Let’s first take a look at what the saying is actually implying, and let’s say that for this discussion, we’re talking about riding at speeds that are typical of descending on a MTB (not seated climbing-type speeds). “Go slow to go fast” could easily be translated into managing one’s speed. Or, better yet, managing one’s momentum (different then speed). In other words, we need to use momentum as a tool to help us get over obstacles or go faster and use less energy to do these things, but, at the same time, we can’t let this momentum affect us negatively by pulling us off the trail, over the bars, into trees, etc. When Andrew Neethling won the U.S. Open, he sure as heck didn’t want to come to a dead stop when he needed to slow down, he wanted to maintain as much momentum as possible, but not so much that it forced him into a costly mistake.

Think about this: every time we descend on the bike, its an exercise in momentum management. Every corner we take, every rock or root we drop off, etc. Every time we almost get thrown over the handlebars by improperly negotiating an obstacle, its because we screwed up on managing our momentum. Momentum is what is carrying us over the rocks, obstacles, whatever, and allowing us to generate speed, yet it is also what is forcing us into mistakes.

So I find it kind of amazing that very few riders look at riding a section of trail in terms of momentum management. I get riders who tell me all the time that in order to improve on the bike, they need to “get better at drops” or “ need to learn to corner” or “need to get in shape” … but I’ve never heard, “I need to get better at managing my momentum.”

I believe that one of the reasons conservative, recreational riders often don’t benefit from the “gotta go slow to go fast” idea (or as we’ve defined it here, “gotta manage your momentum”) is because they’re not concerned with going “fast” so they don’t believe the that concept applies to them.
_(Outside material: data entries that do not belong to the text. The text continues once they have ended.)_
(* ===== verification/Eeprom.v ===== *)
(** * Eeprom: the 24xx64 driver

    [device/24xx64/24xx64.c] on an I2C bus that is given ([i2c_dev_transfer]: the
    address of the device, the bytes to write, the number of bytes to read; the
    status and the bytes read), and the interface of [dev/eeprom.h], which the
    configuration store uses. *)
From S2P Require Import Prelude Fw.

Definition STATUS_OK : Z := 0.
Definition STATUS_ERR (x : Z) : Z := Z.lor (Z.shiftl x 1) 1.

(** [struct eeprom]: a read gives the status and the bytes stored to the buffer. *)
Record eeprom (W : Type) := mk_eeprom {
  eeprom_read : Z -> Z -> M W (Z * list Z);
  eeprom_write : Z -> list Z -> M W Z }.
Arguments mk_eeprom {W}. Arguments eeprom_read {W}. Arguments eeprom_write {W}.

Definition kMCP24XX64Address : Z := 0xA0.
Definition kPageSize : Z := 32.

Section Driver.
Context {W : Type} (i2c_dev_transfer : Z -> list Z -> Z -> M W (Z * list Z)).

Definition address_bytes (address : Z) : list Z :=
  [Z.land (Z.shiftr address 8) 0xFF; Z.land (Z.shiftr address 0) 0xFF].

Fixpoint read_loop (fuel : nat) (address remainingLength : Z) : M W (Z * list Z) :=
  match fuel with
  | O => fail Diverges
  | S fuel =>
      if remainingLength >? 0 then
        let length := if remainingLength <? kPageSize then remainingLength else kPageSize in
        let! r := i2c_dev_transfer kMCP24XX64Address (address_bytes address) length in
        let (status, bs) := (r : Z * list Z) in
        if negb (status =? STATUS_OK) then ret (status, bs)
        else
          let! r := read_loop fuel (u16 (address + kPageSize)) (remainingLength - kPageSize) in
          ret (fst (r : Z * list Z), bs ++ snd r)
      else ret (STATUS_OK, [])
  end.

Definition mcp24xx64_read (address bufferLength : Z) : M W (Z * list Z) :=
  read_loop (S (Z.to_nat bufferLength)) address bufferLength.

(** [do ... while (status != STATUS_OK)], at most [rounds] times. *)
Fixpoint retry (rounds : nat) (buf : list Z) : M W unit :=
  match rounds with
  | O => fail Diverges
  | S rounds =>
      let! r := i2c_dev_transfer kMCP24XX64Address buf 0 in
      if negb (fst (r : Z * list Z) =? STATUS_OK) then retry rounds buf else ret tt
  end.

Fixpoint write_loop (fuel rounds : nat) (address : Z) (buffer : list Z) (remainingLength : Z) : M W Z :=
  match fuel with
  | O => fail Diverges
  | S fuel =>
      if remainingLength >? 0 then
        let length := if remainingLength <? kPageSize then remainingLength else kPageSize in
        run! retry rounds (address_bytes address ++ take (Z.to_nat length) buffer) in
        write_loop fuel rounds (u16 (address + kPageSize)) (drop (Z.to_nat length) buffer) (remainingLength - kPageSize)
      else ret STATUS_OK
  end.

Definition mcp24xx64_write (rounds : nat) (address : Z) (buffer : list Z) : M W Z :=
  write_loop (S (length buffer)) rounds address buffer (Z.of_nat (length buffer)).

(** [mcp24xx64_create], when its [malloc] succeeds. *)
Definition mcp24xx64_create (rounds : nat) : eeprom W := mk_eeprom mcp24xx64_read (mcp24xx64_write rounds).
End Driver.

(** ** The interface *)

(** [n] cells from [a] on. *)
Definition cells_at (cells : Z -> Z) (a : Z) (n : nat) : list Z := (fun i => cells (a + Z.of_nat i)) <$> seq 0 n.

(** The cells after [data] went to [a]. *)
Definition stored (cells : Z -> Z) (a : Z) (data : list Z) : Z -> Z := fun x =>
  if decide (a <= x < a + Z.of_nat (length data)) then nth (Z.to_nat (x - a)) data 0 else cells x.

(** What an EEPROM of [capacity] cells promises: a write stores its data, and an
    EEPROM that is [ready] gives its cells.  [fits] says where one may write. *)
Class EepromApi {W : Type} (ee : eeprom W) (cells : W -> Z -> Z) (ready : W -> Prop) (capacity : Z) (fits : Z -> Z -> Prop) := {
  api_fits_start n : 0 < n <= capacity -> fits 0 n;
  api_fits_one a : 0 <= a < capacity -> fits a 1;
  api_write s a data : fits a (Z.of_nat (length data)) ->
    exists s', eeprom_write ee a data s = Ok STATUS_OK s' /\ forall x, cells s' x = stored (cells s) a data x;
  api_read s a n : ready s -> 0 <= a -> 0 <= n -> a + n <= capacity ->
    exists s', eeprom_read ee a n s = Ok (STATUS_OK, cells_at (cells s) a (Z.to_nat n)) s' /\ ready s' /\
      forall x, cells s' x = cells s x }.

Lemma cells_at_length c a n : length (cells_at c a n) = n.
Proof. unfold cells_at. by rewrite length_fmap, length_seq. Qed.

Lemma cells_at_lookup c a n i : (i < n)%nat -> cells_at c a n !! i = Some (c (a + Z.of_nat i)).
Proof. intros Hi. unfold cells_at. by rewrite list_lookup_fmap, lookup_seq_lt. Qed.

Lemma cells_at_app cells a n m : cells_at cells a (n + m) = cells_at cells a n ++ cells_at cells (a + Z.of_nat n) m.
Proof.
  apply list_eq. intros i. destruct (decide (i < n + m)%nat) as [Hi|Hi].
  - rewrite cells_at_lookup by done. destruct (decide (i < n)%nat).
    + by rewrite lookup_app_l, cells_at_lookup by (rewrite ?cells_at_length; lia).
    + rewrite lookup_app_r, cells_at_length, cells_at_lookup by (rewrite ?cells_at_length; lia). do 2 f_equal. lia.
  - rewrite !lookup_ge_None_2; [done|rewrite length_app, !cells_at_length; lia|rewrite cells_at_length; lia].
Qed.

Lemma cells_at_ext c1 c2 a n : (forall x, a <= x < a + Z.of_nat n -> c1 x = c2 x) -> cells_at c1 a n = cells_at c2 a n.
Proof.
  intros H. unfold cells_at. apply list_fmap_ext. intros i x Hx. apply lookup_seq in Hx as [-> Hi]. apply H. lia.
Qed.

Lemma cells_at_stored cells a data : cells_at (stored cells a data) a (length data) = data.
Proof.
  apply list_eq. intros i. destruct (decide (i < length data)%nat) as [Hi|Hi].
  - rewrite cells_at_lookup by done. unfold stored.
    rewrite decide_True by lia.
    replace (Z.to_nat (a + Z.of_nat i - a)) with i by lia.
    destruct (lookup_lt_is_Some_2 data i Hi) as [c Hc]. rewrite Hc. f_equal. by apply nth_lookup_Some.
  - rewrite !lookup_ge_None_2; [done|lia|rewrite cells_at_length; lia].
Qed.

Lemma stored_app cells a d1 d2 x : stored (stored cells a d1) (a + Z.of_nat (length d1)) d2 x = stored cells a (d1 ++ d2) x.
Proof.
  unfold stored. rewrite length_app, Nat2Z.inj_add.
  destruct (decide (a + Z.of_nat (length d1) <= x < a + Z.of_nat (length d1) + Z.of_nat (length d2))).
  - rewrite decide_True by lia. rewrite app_nth2 by lia. f_equal. lia.
  - destruct (decide (a <= x < a + Z.of_nat (length d1))).
    + rewrite decide_True by lia. by rewrite app_nth1 by lia.
    + by rewrite decide_False by lia.
Qed.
When I mention going-slow-to-go-fast in my camps, without fail, the self-deprecating talk starts to flow like water, “Oh, I know all about going slow … ha. ha. ha.” or “You don’t have to worry about the ‘fast’ part with me … heh. heh.” But it seems that it is usually this type of rider that pays the biggest price for improper momentum management – whether that means big crashes because of too much momentum or the inability to clean a relatively easy obstacle because of too little. Every rider generates speed and momentum and, thus, needs to be conscious of these things and the effect that they have on their riding.
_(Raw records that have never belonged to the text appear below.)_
Lemma cstr_outside m m' p s : (forall a, p <= a <= p + Z.of_nat (length s) -> m' !! a = m !! a) -> cstr m p s -> cstr m' p s.
Proof.
  intros H [Hs Hh]. split; [done|]. eapply holds_ext; [|exact Hh]. intros a Ha. rewrite length_app in Ha. simpl in Ha. apply H. lia.
Qed.

Lemma cstr_size m p s : cstr m p s -> (length s < size m)%nat.
Proof. intros [_ H]. apply holds_fuel in H. rewrite length_app in H. simpl in H. lia. Qed.

Lemma parse_loop_run fuel store m p s : cstr m p s -> (length s < fuel)%nat ->
  exists m', parse_loop fuel store p m = Ok (fst <$> words p s) m' /\ (store = false -> m' = m) /\
    (store = true -> Forall (fun w => cstr m' w.1 w.2) (words p s)) /\
    (forall a, ~ (p <= a < p + Z.of_nat (length s)) -> m' !! a = m !! a).
Proof.
  revert m p s. induction fuel as [|fuel IH]; intros m p s Hs Hf; [lia|]. cbn [parse_loop].
  pose proof (cstr_head _ _ _ Hs) as E. step_get E. destruct s as [|c s].
  { exists m. split; [done|]. split; [done|]. split; [by intros _; apply Forall_nil|done]. }
  cbn [hd_or]. destruct Hs as [Hch Hh]. pose proof (proj1 (Forall_cons _ _ _) Hch) as [Hc _]. rewrite (truth_char _ Hc).
  assert (cstr m p (c :: s)) as Hs by done. pose proof (cstr_size _ _ _ Hs) as Hsz.
  unfold fuel_mem. rewrite (bind_ok _ _ m (S (size m)) m) by done.
  destruct (line_split (c :: s)) as (k & w & rest & Es & Hw & Hr & Hn). rewrite Es in *. clear Es c s E Hc Hch Hh.
  assert (hd_or 0 (w ++ rest) <> 32) as Hhd.
  { destruct w as [|x w]; [by rewrite (Hn eq_refl)|]. by apply Forall_cons in Hw as [Hx _]. }
  rewrite !length_app in Hsz, Hf. unfold spaces in Hsz, Hf. rewrite length_replicate in Hsz, Hf. fold (spaces k) in *.
  rewrite (bind_ok _ _ _ _ _ (skip_spaces_run m p k _ (S (size m)) Hs Hhd ltac:(lia))).
  assert (cstr m (p + Z.of_nat k) (w ++ rest)) as Hs1.
  { pose proof (cstr_drop _ _ _ k Hs) as H. unfold spaces in H. rewrite length_app, length_replicate, drop_app_length' in H by (by rewrite length_replicate).
    apply H. lia. }
  rewrite words_spaces. set (q := p + Z.of_nat k) in *. pose proof (cstr_head _ _ _ Hs1) as E1. step_get E1.
  assert (forall a, ~ (p <= a < p + Z.of_nat (length (spaces k ++ w ++ rest))) -> ~ (q <= a < q + Z.of_nat (length (w ++ rest)))) as Hout.
  { intros a. rewrite length_app. unfold spaces. rewrite length_replicate. unfold q. lia. }
  destruct w as [|x w].
  { rewrite (Hn eq_refl). exists m. split; [done|]. split; [done|]. split; [by intros _; apply Forall_nil|done]. }
  cbn [app hd_or]. pose proof Hs1 as [Hch1 _]. apply Forall_cons in Hch1 as [Hx _]. rewrite (truth_char _ Hx). cbn [negb].
  cbv zeta. change (x :: w ++ rest) with ((x :: w) ++ rest) in *.
  rewrite (bind_ok _ _ _ _ _ (skip_word_run m q (x :: w) rest (S (size m)) Hs1 Hw Hr ltac:(lia))).
  pose proof (cstr_drop _ _ _ (length (x :: w)) Hs1 ltac:(rewrite length_app; lia)) as Hs2. rewrite drop_app_length in Hs2.
  set (e := q + Z.of_nat (length (x :: w))) in *. pose proof (cstr_head _ _ _ Hs2) as E2. step_get E2.
  rewrite (words_first x w q rest Hw Hr). fold e. destruct Hr as [->|[r ->] ].
  - cbn [hd_or]. change (truth 0) with false. cbn [negb]. exists m. split; [done|]. split; [done|]. rewrite app_nil_r in Hs1.
    split; [intros _; by apply Forall_singleton|done].
  - cbn [hd_or]. change (truth 32) with true. cbn [negb tail].
    set (m1 := if store then <[e := 0]> m else m).
    rewrite (bind_ok _ _ m tt m1) by (unfold m1; destruct store; [by apply put_run; rewrite E2|done]).
    assert (cstr m (e + 1) r) as Hs3 by (apply (cstr_drop _ _ _ 1) in Hs2; [exact Hs2|simpl; lia]).
    assert (cstr m1 (e + 1) r) as Hs4 by (unfold m1; destruct store; [apply cstr_insert; [done|lia]|done]).
    destruct (IH m1 (e + 1) r Hs4) as (m2 & E4 & Hf4 & Ht4 & Ho4).
    { clear -Hf. simpl in Hf. rewrite ?length_app in Hf. simpl in Hf. lia. }
    rewrite (bind_ok _ _ _ _ _ E4). exists m2. split; [done|]. split; [|split].
    + intros ->. by rewrite Hf4.
    + intros ->. apply Forall_cons. split; [|by apply Ht4]. simpl fst. simpl snd.
      destruct (cstr_cut m q ((x :: w) ++ 32 :: r) (length (x :: w)) Hs1) as [Hcut _]; [rewrite length_app; simpl; lia|].
      rewrite take_app_length in Hcut. eapply cstr_outside; [|exact Hcut]. intros a Ha. rewrite Ho4 by (unfold e; lia). done.
    + intros a Ha. apply Hout in Ha. rewrite length_app in Ha. rewrite Ho4 by (simpl in *; unfold e; simpl; lia).
      unfold m1. destruct store; [|done]. apply lookup_insert_ne. unfold e. simpl in *. lia.
Qed.

Lemma parse_run store m p s : cstr m p s ->
  exists m', console_parse_command p store m = Ok (fst <$> words p s) m' /\ (store = false -> m' = m) /\
    (store = true -> Forall (fun w => cstr m' w.1 w.2) (words p s)) /\
    (forall a, ~ (p <= a < p + Z.of_nat (length s)) -> m' !! a = m !! a).
Proof.
  intros Hs. unfold console_parse_command, fuel_mem. rewrite (bind_ok _ _ m (S (size m)) m) by done.
  apply parse_loop_run; [done|]. pose proof (cstr_size _ _ _ Hs). lia.
Qed.

Section Console.
Context {F : Type} (ops : file_operations F) (input log : F -> list Z).
Abbreviation io := (CString.io (F := F)).

(** The first command with a name. *)
Definition find_named (w : list Z) (cs : list (console_cmd F * list Z)) : option (console_cmd F) :=
  match list_find (fun c => c.2 = w) cs with Some (_, c) => Some c.1 | None => None end.

(** A string constant, outside the buffer of the console. *)
Definition constant (m : bytes) (buf p : Z) (s : list Z) : Prop :=
  cstr m p s /\ Z.of_nat (length s) < 2 ^ 32 /\ (buf + 60 < p \/ p + Z.of_nat (length s) < buf).

Lemma constant_kept m m' buf p s : (forall a, ~ (buf <= a <= buf + 60) -> m' !! a = m !! a) ->
  constant m buf p s -> constant m' buf p s.
Proof. intros H (Hs & Hl & Ha). split; [|done]. eapply cstr_outside; [|exact Hs]. intros a Hin. apply H. lia. Qed.

Lemma find_cmd_run m cs a w : Forall (fun c => cstr m (cmd_name c.1) c.2 /\ Z.of_nat (length c.2) < 2 ^ 32) cs ->
  cstr m a w -> Z.of_nat (length w) < 2 ^ 32 -> find_cmd (fst <$> cs) a m = Ok (find_named w cs) m.
Proof.
  intros Hc Hw Hl. induction Hc as [|[c n] cs [Hn Hln] Hc IH]; [done|]. cbn [fmap list_fmap fst find_cmd].
  rewrite (bind_ok _ _ _ _ _ (strcmp_run _ _ _ _ _ Hn Hw Hln Hl)). unfold find_named in *. cbn [list_find snd].
  destruct (Z.eqb_spec (lex n w) 0) as [E|E].
  - apply lex_eq in E. by rewrite decide_True.
  - rewrite decide_False by (by intros ?%lex_eq). rewrite IH. by destruct (list_find _ cs) as [[i x]|].
Qed.

Lemma on_bytes_run {A} (c : M bytes A) (s : io) a m : c (iomem s) = Ok a m -> on_bytes c s = Ok a (mk_io m (iofile s)).
Proof. intros E. unfold on_bytes. by rewrite E. Qed.

Lemma plain_pieces_text t : flat_map piece_text (Plain <$> t) = t.
Proof. induction t as [|c t IH]; [done|]. cbn. by f_equal. Qed.
Lemma plain_pieces_rendered t : flat_map rendered (Plain <$> t) = t.
Proof. induction t as [|c t IH]; [done|]. cbn. by f_equal. Qed.
Lemma plain_pieces_args t : flat_map piece_args (Plain <$> t) = [].
Proof. induction t as [|c t IH]; [done|]. cbn. by f_equal. Qed.

(** A constant without directives is written as it is. *)
Lemma print_constant (s : io) p t : accepts ops log -> cstr (iomem s) p t -> Forall (fun c => c <> 37) t -> p <> NULL ->
  exists r s', fprintf ops p [] s = Ok r s' /\ wrote log t s s'.
Proof.
  intros Hacc [Hc Hh] Ht Hp. destruct (fprintf_run ops log Hacc s p (Plain <$> t) []) as (s' & E & W); [done| | |].
  - apply Forall_fmap. rewrite Forall_forall in *. intros c Hin. simpl. split; [by apply Hc|by apply Ht].
  - by rewrite plain_pieces_text.
  - rewrite plain_pieces_args, plain_pieces_rendered in *. by eexists _, s'.
Qed.

(** *** A round *)

(** [readline] has left [text] in the buffer: what the round does with it. *)
Definition runs_line (round : M io unit) (s : io) (exited : Z) (cs : list (console_cmd F * list Z)) (buf : Z) (nf_text shown rest text : list Z) : Prop :=
  match words buf text with
  | [] => exists s', round s = Ok tt s' /\ log (iofile s') = shown /\ input (iofile s') = rest
  | (_, w) :: _ =>
      match find_named w cs with
      | Some c =>
          exists s1, Forall (fun w => cstr (iomem s1) w.1 w.2) (words buf text) /\ log (iofile s1) = shown /\ input (iofile s1) = rest /\
            round s = (let! r := cmd_func c (Z.of_nat (length (words buf text))) (fst <$> words buf text) in
                       if negb (r =? 0) then run! fprintf ops exited [u32 r] in ret tt else ret tt) s1
      | None => exists s', round s = Ok tt s' /\ log (iofile s') = shown ++ nf_text
      end
  end.

Lemma round_run (s s0 s1 : io) error_reading not_found exited cs nf_text buf r0 r text rounds :
  accepts ops log -> Forall (fun c => constant (iomem s) buf (cmd_name c.1) c.2) cs ->
  constant (iomem s) buf not_found nf_text -> Forall (fun c => c <> 37) nf_text -> not_found <> NULL ->
  file_write ops [62; 32] s = Ok r0 s0 -> readline ops rounds buf 60 s0 = Ok r s1 -> 0 <= r ->
  cstr (iomem s1) buf text -> Z.of_nat (length text) <= 59 -> (forall a, ~ (buf <= a <= buf + 60) -> iomem s1 !! a = iomem s !! a) ->
  runs_line (console_round ops error_reading not_found exited (fst <$> cs) rounds buf) s exited cs buf nf_text (log (iofile s1)) (input (iofile s1)) text.
Proof.
  intros Hacc Hcs Hnf Hnt Hn0 E0 E1 Hr Hs1 Hlen Hf1. unfold runs_line.
  destruct (parse_run false _ _ _ Hs1) as (m2 & E2 & Hm2 & _). specialize (Hm2 eq_refl). subst m2.
  destruct (parse_run true _ _ _ Hs1) as (m3 & E3 & _ & Ht3 & Hf3). specialize (Ht3 eq_refl). set (ws := words buf text) in *.
  set (s3 := mk_io m3 (iofile s1)).
  assert (forall a, ~ (buf <= a <= buf + 60) -> m3 !! a = iomem s !! a) as Hkept by (intros a Ha; rewrite Hf3 by lia; by apply Hf1).
  assert (forall A (k : list Z -> M _ A), bind (on_bytes (console_parse_command buf false)) k s1 = k (fst <$> ws) s1) as Estep.
  { intros A k. rewrite (bind_ok _ _ _ _ _ (on_bytes_run _ s1 _ _ E2)). by destruct s1. }
  unfold console_round. rewrite (bind_ok _ _ _ _ _ E0), (bind_ok _ _ _ _ _ E1).
  rewrite (proj2 (Z.ltb_ge r 0)) by lia. rewrite Estep, length_fmap.
  destruct ws as [|[a w] ws'] eqn:Ews; [by exists s1|].
  cbn [length]. rewrite (proj2 (Z.eqb_neq (Z.of_nat (S (length ws'))) 0)) by lia.
  rewrite (bind_ok _ _ _ _ _ (on_bytes_run _ s1 _ _ E3)). fold s3. cbn [fmap list_fmap fst hd].
  pose proof (proj1 (Forall_cons _ _ _) Ht3) as [Hw _]. simpl in Hw.
  assert (Z.of_nat (length w) < 2 ^ 32) as Hlw.
  { pose proof (words_short buf text None) as H. fold (words buf text) in H. fold ws in H. rewrite Ews in H.
    apply Forall_cons in H as [H _]. simpl in H. lia. }
  assert (find_cmd (fst <$> cs) a m3 = Ok (find_named w cs) m3) as E4.
  { apply find_cmd_run; [|done|done]. eapply Forall_impl; [exact Hcs|]. intros c Hc.
    apply (constant_kept _ m3 _ _ _ Hkept) in Hc as (Hc & Hlc & _). done. }
  rewrite (bind_ok _ _ _ _ _ (on_bytes_run _ s3 _ _ E4)). destruct (find_named w cs) as [c|].
  - exists s3. done.
  - destruct (print_constant s3 not_found nf_text Hacc) as (r5 & s5 & E5 & _ & Hl5); [|done|done|].
    + by apply (constant_kept _ m3 _ _ _ Hkept) in Hnf as (Hnf & _).
    + exists s5. rewrite (bind_ok _ _ _ _ _ E5). by split.
Qed.
End Console.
Racers, on the other hand, are often so concerned with raw speed (which they often inaccurately equate to less time between point-A and point-B) that they fail to consider that momentum is actually the motor that is carrying them down the hill and too much or too little at any given moment, can be detrimental to their success. Downhill tracks consistently have lines and obstacles where a rider can generate massive amounts of momentum (and gain time) if he were only to slow down (cut momentum) briefly in order reap the huge benefits further down the course.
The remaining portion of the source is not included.